*** RECORDS TO USE ***

(** The test "should handle a mix of simple and verbose formats in a single
    call", with one more verbose key. *)
Lemma simplifyArguments_per_key_witness :
  let argsJSON :=
    GoJSON.js "{'location': 'Eindhoven, NL', 'unit': {'type': 'string', 'value': 'celsius'}, 'days': {'type': 'integer', 'value': 2}}" in
  let rawArgs : gmap string any :=
    <["location" := Str "Eindhoven, NL"]>
      (<["unit" := Map (<["type" := Str "string"]> (<["value" := Str "celsius"]> ∅))]>
         (<["days" := Map (<["type" := Str "integer"]> (<["value" := Number "2"]> ∅))]> ∅)) in
  GoJSON.Unmarshal argsJSON = Ok rawArgs ∧
  ∃ simplifiedArgs : gmap string any,
    @Client.simplifyArguments GoJSON.json argsJSON = Ok simplifiedArgs ∧
    simplifiedArgs !! "location" = Some (Str "Eindhoven, NL") ∧
    simplifiedArgs !! "unit" = Some (Str "celsius") ∧
    simplifiedArgs !! "days" = Some (Number "2") ∧
    simplifiedArgs !! "type" = None.
Proof.
  intros argsJSON rawArgs.
  assert (Hraw : GoJSON.Unmarshal argsJSON = Ok rawArgs)
    by (vm_compute; reflexivity).
  split; [exact Hraw|].
  destruct (@simplifyArguments_per_key GoJSON.json argsJSON rawArgs Hraw)
    as (simplifiedArgs & Hsimplified & _ & Hkeys).
  exists simplifiedArgs. split; [exact Hsimplified|].
  repeat split.
  - exact (Hkeys "location").
  - exact (Hkeys "unit").
  - exact (Hkeys "days").
  - exact (Hkeys "type").
Defined.

(** ** Decoding tool calls *)

(** C5, as amended: [toGenkitToolRequestParts] fails exactly when
    [json.Unmarshal] fails to decode the arguments text of some call into a
    [map[string]any], whatever makes it fail; the error names the function
    of the first such call and wraps the decoder's error; a failure carries
    no part list, and a success has one part per call, in order.  An empty
    list of calls gives an empty list of parts and no error. *)
Theorem toGenkitToolRequestParts_fails_closed `{encoding_json} :
  Client.toGenkitToolRequestParts [] = Ok [] ∧
  (∀ calls : list Client.ToolCall.t,
     isOk (Client.toGenkitToolRequestParts calls) = false ↔
     Exists
       (λ call,
          isOk (json_Unmarshal
                  (Client.FunctionToCall.Arguments
                     (Client.ToolCall.Function call))) = false)
       calls) ∧
  (∀ (good rest : list Client.ToolCall.t) (bad : Client.ToolCall.t) err,
     Forall
       (λ call,
          isOk (json_Unmarshal
                  (Client.FunctionToCall.Arguments
                     (Client.ToolCall.Function call))) = true)
       good →
     json_Unmarshal
       (Client.FunctionToCall.Arguments (Client.ToolCall.Function bad)) =
       Err err →
     Client.toGenkitToolRequestParts (good ++ bad :: rest) =
     Err (toolArgumentsError
            (Client.FunctionToCall.Name (Client.ToolCall.Function bad)) err)) ∧
  (∀ (calls : list Client.ToolCall.t) (parts : list Part),
     Client.toGenkitToolRequestParts calls = Ok parts →
     Forall2
       (λ call part,
          ∃ rawArgs,
            json_Unmarshal
              (Client.FunctionToCall.Arguments
                 (Client.ToolCall.Function call)) = Ok rawArgs ∧
            part = toolRequestPartOf call rawArgs)
       calls parts).
Proof.
  assert (Hstep : ∀ call : Client.ToolCall.t,
            isOk (toolRequestPartR call) =
            isOk (json_Unmarshal
                    (Client.FunctionToCall.Arguments
                       (Client.ToolCall.Function call)))).
  { intros call. unfold toolRequestPartR. by destruct (json_Unmarshal _). }
  split; [reflexivity|]. split; [|split].
  - intros calls. rewrite toGenkitToolRequestParts_mapR. split.
    + destruct (mapR toolRequestPartR calls) as [|e] eqn:Hcalls; [done|].
      intros _. apply mapR_Err in Hcalls
        as (good & bad & rest & -> & _ & Hbad).
      apply Exists_app. right. constructor. by rewrite <- Hstep, Hbad.
    + intros Hex. destruct (mapR toolRequestPartR calls) as [parts|] eqn:Hcalls;
        [|done].
      apply mapR_Ok in Hcalls. exfalso.
      induction Hcalls as [|call part calls parts Hcall _ IH].
      * by inversion Hex.
      * inversion Hex as [? ? Hhere|? ? Hlater]; subst; [|by apply IH].
        by rewrite <- Hstep, Hcall in Hhere.
  - intros good rest bad err Hgood Hbad.
    rewrite toGenkitToolRequestParts_mapR. apply mapR_Err.
    exists good, bad, rest. repeat split.
    + eapply Forall_impl; [exact Hgood|]. intros call Hcall.
      by rewrite Hstep.
    + unfold toolRequestPartR. by rewrite Hbad.
  - intros calls parts. rewrite toGenkitToolRequestParts_mapR, mapR_Ok.
    intros Hall. eapply Forall2_impl; [exact Hall|].
    intros call part. unfold toolRequestPartR.
    destruct (json_Unmarshal _) as [rawArgs|]; [|done].
    intros [= <-]. by exists rawArgs.
Qed.

(** The tests "should correctly parse simple argument format" (as the
    decodable call) and "should return an error for malformed arguments
    JSON" (as the failing one). *)
Lemma toGenkitToolRequestParts_fails_closed_witness :
  let good :=
    Client.ToolCall.mk "call_simple_123" "function"
      (Client.FunctionToCall.mk "get_weather"
         (GoJSON.js "{'location': 'Eindhoven, NL', 'unit': 'celsius'}")) in
  let bad :=
    Client.ToolCall.mk "call_2" "function"
      (Client.FunctionToCall.mk "get_forecast"
         (GoJSON.js "{'location': 'Eindhoven, NL',")) in
  ∃ err,
    @Client.toGenkitToolRequestParts GoJSON.json [good; bad; good] =
      Err (toolArgumentsError "get_forecast" err) ∧
    isOk (@Client.toGenkitToolRequestParts GoJSON.json [good; good]) = true.
Proof.
  intros good bad.
  destruct (@toGenkitToolRequestParts_fails_closed GoJSON.json)
    as (_ & Hiff & Hfirst & _).
  eexists. split.
  - apply (Hfirst [good] [good] bad).
    + constructor; [vm_compute; reflexivity | constructor].
    + vm_compute. reflexivity.
  - destruct (isOk (@Client.toGenkitToolRequestParts GoJSON.json [good; good]))
      eqn:Hok;
      [reflexivity|].
    apply Hiff in Hok. exfalso.
    repeat (apply Exists_cons in Hok as [Hok|Hok]; [by vm_compute in Hok|]).
    by apply Exists_nil in Hok.
Defined.

(** [json.Unmarshal] into a [map[string]any] fails on every text that is
    not valid JSON. *)
Lemma Unmarshal_Valid (data : string) :
  GoJSON.Valid data = false → isOk (GoJSON.Unmarshal data) = false.
Proof.
  unfold GoJSON.Valid, GoJSON.Unmarshal. by destruct (GoJSON.decode data).
Qed.

(** It fails on some valid JSON too: on an object with a number beyond the
    range of [float64], at any depth; the largest [float64] and numbers too
    small for one are accepted. *)
Example test_number_out_of_range :
  GoJSON.Valid (GoJSON.js "{'x': 1e999}") = true ∧
  GoJSON.Unmarshal (GoJSON.js "{'x': 1e999}") =
    Err (errors_New
           "json: cannot unmarshal number into Go value of type float64") ∧
  isOk (GoJSON.Unmarshal (GoJSON.js "{'a': [{'b': -1E+400}], 'c': 1}")) =
    false ∧
  isOk (GoJSON.Unmarshal (GoJSON.js "{'x': 1.7976931348623159e308}")) =
    false ∧
  isOk (GoJSON.Unmarshal
          (GoJSON.js "{'x': 1.7976931348623158e308, 'y': 1e-999}")) = true.
Proof. repeat split; vm_compute; reflexivity. Qed.

(** C5 as stated fails: the arguments text [[1,2]] is valid JSON, and the
    call is refused all the same, since it is no object. *)
Lemma toGenkitToolRequestParts_valid_json_counterexample :
  let call :=
    Client.ToolCall.mk "call_1" "function"
      (Client.FunctionToCall.mk "get_weather" "[1,2]") in
  GoJSON.Valid "[1,2]" = true ∧
  @Client.toGenkitToolRequestParts GoJSON.json [call] =
    Err (toolArgumentsError "get_weather"
           (errors_New
              "json: cannot unmarshal into Go value of type map[string]interface {}")).
Proof. split; vm_compute; reflexivity. Qed.

(** ** Encoding a model turn *)

Section client_encoding.
Context `{encoding_json}.

Lemma mapR_toolCallR (reqs : list ToolRequest.t) (arguments : list string) :
  Forall2 (λ tr a, json_Marshal (ToolRequest.Input tr) = Ok a) reqs arguments →
  mapR toolCallR reqs = Ok (zip_with toolCallOf reqs arguments).
Proof.
  induction 1 as [|tr a reqs arguments Ha _ IH]; [done|].
  cbn [mapR zip_with]. unfold toolCallR at 1. by rewrite Ha, IH.
Qed.

Lemma mapR_toolResultR (resps : list ToolResponse.t) (contents : list string) :
  Forall2 (λ tr c, json_Marshal (ToolResponse.Output tr) = Ok c) resps contents →
  mapR toolResultR resps = Ok (zip_with toolResultOf resps contents).
Proof.
  induction 1 as [|tr c resps contents Hc _ IH]; [done|].
  cbn [mapR zip_with]. unfold toolResultR at 1. by rewrite Hc, IH.
Qed.

Lemma Forall_isOk_Forall2 {A B} (f : A → Result B) (l : list A) :
  Forall (λ a, isOk (f a) = true) l → ∃ bs, Forall2 (λ a b, f a = Ok b) l bs.
Proof.
  induction 1 as [|a l Ha _ [bs IH]]; [by exists []|].
  destruct (f a) as [b|] eqn:Hb; [|done].
  exists (b :: bs). by constructor.
Qed.

Lemma wireOf_model (parts : list Part) :
  wireOf (Message.mk RoleModel parts) =
  match mapR toolCallR (toolRequests parts) with
  | Err e => Err e
  | Ok [] =>
      Ok (if decide (Message.textOf parts = "") then []
          else [Client.ChatMessage "assistant" (Message.textOf parts)])
  | Ok toolCalls => Ok [Client.ResponseMessage "assistant" toolCalls (Some "")]
  end.
Proof. reflexivity. Qed.

Lemma wireOf_tool (parts : list Part) :
  wireOf (Message.mk RoleTool parts) = mapR toolResultR (toolResponses parts).
Proof. reflexivity. Qed.

Lemma zip_with_toolCallOf_ID (reqs : list ToolRequest.t) (arguments : list string) :
  length reqs = length arguments →
  map Client.ToolCall.ID (zip_with toolCallOf reqs arguments) =
  map ToolRequest.Ref reqs.
Proof.
  revert arguments. induction reqs as [|tr reqs IH]; intros [|a arguments];
    try done.
  intros [= Hlen]. cbn. by rewrite IH.
Qed.

Lemma toClientMessages_model_calls
    (pre post : list Message.t) (parts : list Part)
    (wpre wpost : list Client.Message) (arguments : list string) :
  Client.toClientMessages pre = Ok wpre →
  Client.toClientMessages post = Ok wpost →
  toolRequests parts ≠ [] →
  Forall2 (λ tr a, json_Marshal (ToolRequest.Input tr) = Ok a)
    (toolRequests parts) arguments →
  Client.toClientMessages (pre ++ Message.mk RoleModel parts :: post) =
  Ok (wpre ++
      Client.ResponseMessage "assistant"
        (zip_with toolCallOf (toolRequests parts) arguments) (Some "")
      :: wpost).
Proof.
  intros Hpre Hpost Hsome Hargs.
  rewrite (toClientMessages_middle _ _ _ _ _ Hpre Hpost), wireOf_model.
  rewrite (mapR_toolCallR _ _ Hargs).
  destruct Hargs as [|tr a reqs arguments]; [done|]. reflexivity.
Qed.

End client_encoding.
(** * Newtonian Entangledment Dynamics: the rotational core of [main.cu]

    The development embeds the CUDA kernel [enforce_mesh], the quaternion
    helpers [quat_mul], [quat_norm], [integrate_quat], [quat_to_mat], the
    mesh generator [makeToothedSphere] and the body of the render loop of
    [main].  Of the drawing only the values handed over are kept: the
    matrix, the positions and the two readings of the HUD.  The calls into
    OpenGL, GLFW and GLUT read the state and never write it.

    Every function of the source is written once, over an arithmetic
    interface [Arith], and read in two arithmetics:

    - [Binary32]: IEEE-754 single precision, the [float] of the source,
      through the Standard Library's [SpecFloat] (24 bits of precision,
      [emax = 128]).  Each operator of the source is one correctly rounded
      operation (round to nearest, ties to even), in the order C++ parses
      the expression; no operations are fused and subnormal numbers are
      kept.
    - [Exact]: the real numbers, the arithmetic in which the algebra of the
      model is usually described. *)

From Stdlib Require Import ZArith Bool List Lia.
From Stdlib Require Import Floats.SpecFloat.
From Stdlib Require Import Reals Lra.
Import ListNotations.

Set Implicit Arguments.

(** ** The arithmetic interface *)

Declare Scope fl_scope.
Delimit Scope fl_scope with fl.

Class Arith (F : Type) : Type := {
  of_int : Z -> F;                    (* an integer literal used as a float *)
  of_dec : positive -> positive -> F; (* the decimal literal n/d, e.g. 0.05f *)
  fneg   : F -> F;                    (* unary minus *)
  fadd   : F -> F -> F;
  fsub   : F -> F -> F;
  fmul   : F -> F -> F;
  fdiv   : F -> F -> F;
  fsqrt  : F -> F;
  fabs   : F -> F;
  fltb   : F -> F -> bool;            (* the C comparison a < b *)
  fmaxf  : F -> F -> F;
  fminf  : F -> F -> F
}.

Infix "+" := fadd : fl_scope.
Infix "-" := fsub : fl_scope.
Infix "*" := fmul : fl_scope.
Infix "/" := fdiv : fl_scope.
Notation "- x" := (fneg x) : fl_scope.
Infix "<?" := fltb : fl_scope.

(** ** Data of the source *)

(** CUDA's [float3]; the fields [x], [y], [z] are [vx], [vy], [vz] here. *)
Record float3 (F : Type) : Type := make_float3 { vx : F; vy : F; vz : F }.

(** [struct SphereGPU { float3 omega; }] *)
Record SphereGPU (F : Type) : Type := mkSphereGPU { omega : float3 F }.

(** [struct Quat { float w,x,y,z; }]; the fields are [qw], [qx], [qy], [qz]. *)
Record Quat (F : Type) : Type := mkQuat { qw : F; qx : F; qy : F; qz : F }.

(** The two phases of the approach controller.  The source has no such
    variable: the phase is the outcome of the test [x1 < -1.01f]. *)
Inductive Phase : Type := APPROACHING | MESHED.

(** The variables of [main] that live across frames: the positions, the
    orientations, the host copies [h1], [h2] and the device records behind
    [d1], [d2]. *)
Record World (F : Type) : Type := mkWorld {
  x1 : F; x2 : F;
  q1 : Quat F; q2 : Quat F;
  h1 : SphereGPU F; h2 : SphereGPU F;
  d1 : SphereGPU F; d2 : SphereGPU F
}.

Section Program.
Context {F : Type} {A : Arith F}.
Local Open Scope fl_scope.

(** Assignment to one field of [s->omega]: [s->omega.y op= ...] reads the
    field, computes and stores it back. *)
Definition upd_x (f : F -> F) (s : SphereGPU F) : SphereGPU F :=
  mkSphereGPU (make_float3 (f (vx (omega s))) (vy (omega s)) (vz (omega s))).
Definition upd_y (f : F -> F) (s : SphereGPU F) : SphereGPU F :=
  mkSphereGPU (make_float3 (vx (omega s)) (f (vy (omega s))) (vz (omega s))).
Definition upd_z (f : F -> F) (s : SphereGPU F) : SphereGPU F :=
  mkSphereGPU (make_float3 (vx (omega s)) (vy (omega s)) (f (vz (omega s)))).

(** [__device__ float3 crossf(float3 a, float3 b)] *)
Definition crossf (a b : float3 F) : float3 F :=
  make_float3
    (vy a * vz b - vz a * vy b)
    (vz a * vx b - vx a * vz b)
    (vx a * vy b - vy a * vx b).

***

**EXERCISE:** Your answer should be the exact lines above from the one with "Ok simplifiedArgs ∧" through the one with "[map[string]any], whatever makes", both included, and nothing besides.

**ANSWER SECTION:**
    @Client.simplifyArguments GoJSON.json argsJSON = Ok simplifiedArgs ∧
    simplifiedArgs !! "location" = Some (Str "Eindhoven, NL") ∧
    simplifiedArgs !! "unit" = Some (Str "celsius") ∧
    simplifiedArgs !! "days" = Some (Number "2") ∧
    simplifiedArgs !! "type" = None.
Proof.
  intros argsJSON rawArgs.
  assert (Hraw : GoJSON.Unmarshal argsJSON = Ok rawArgs)
    by (vm_compute; reflexivity).
  split; [exact Hraw|].
  destruct (@simplifyArguments_per_key GoJSON.json argsJSON rawArgs Hraw)
    as (simplifiedArgs & Hsimplified & _ & Hkeys).
  exists simplifiedArgs. split; [exact Hsimplified|].
  repeat split.
  - exact (Hkeys "location").
  - exact (Hkeys "unit").
  - exact (Hkeys "days").
  - exact (Hkeys "type").
Defined.

(** ** Decoding tool calls *)

(** C5, as amended: [toGenkitToolRequestParts] fails exactly when
    [json.Unmarshal] fails to decode the arguments text of some call into a
    [map[string]any], whatever makes it fail; the error names the function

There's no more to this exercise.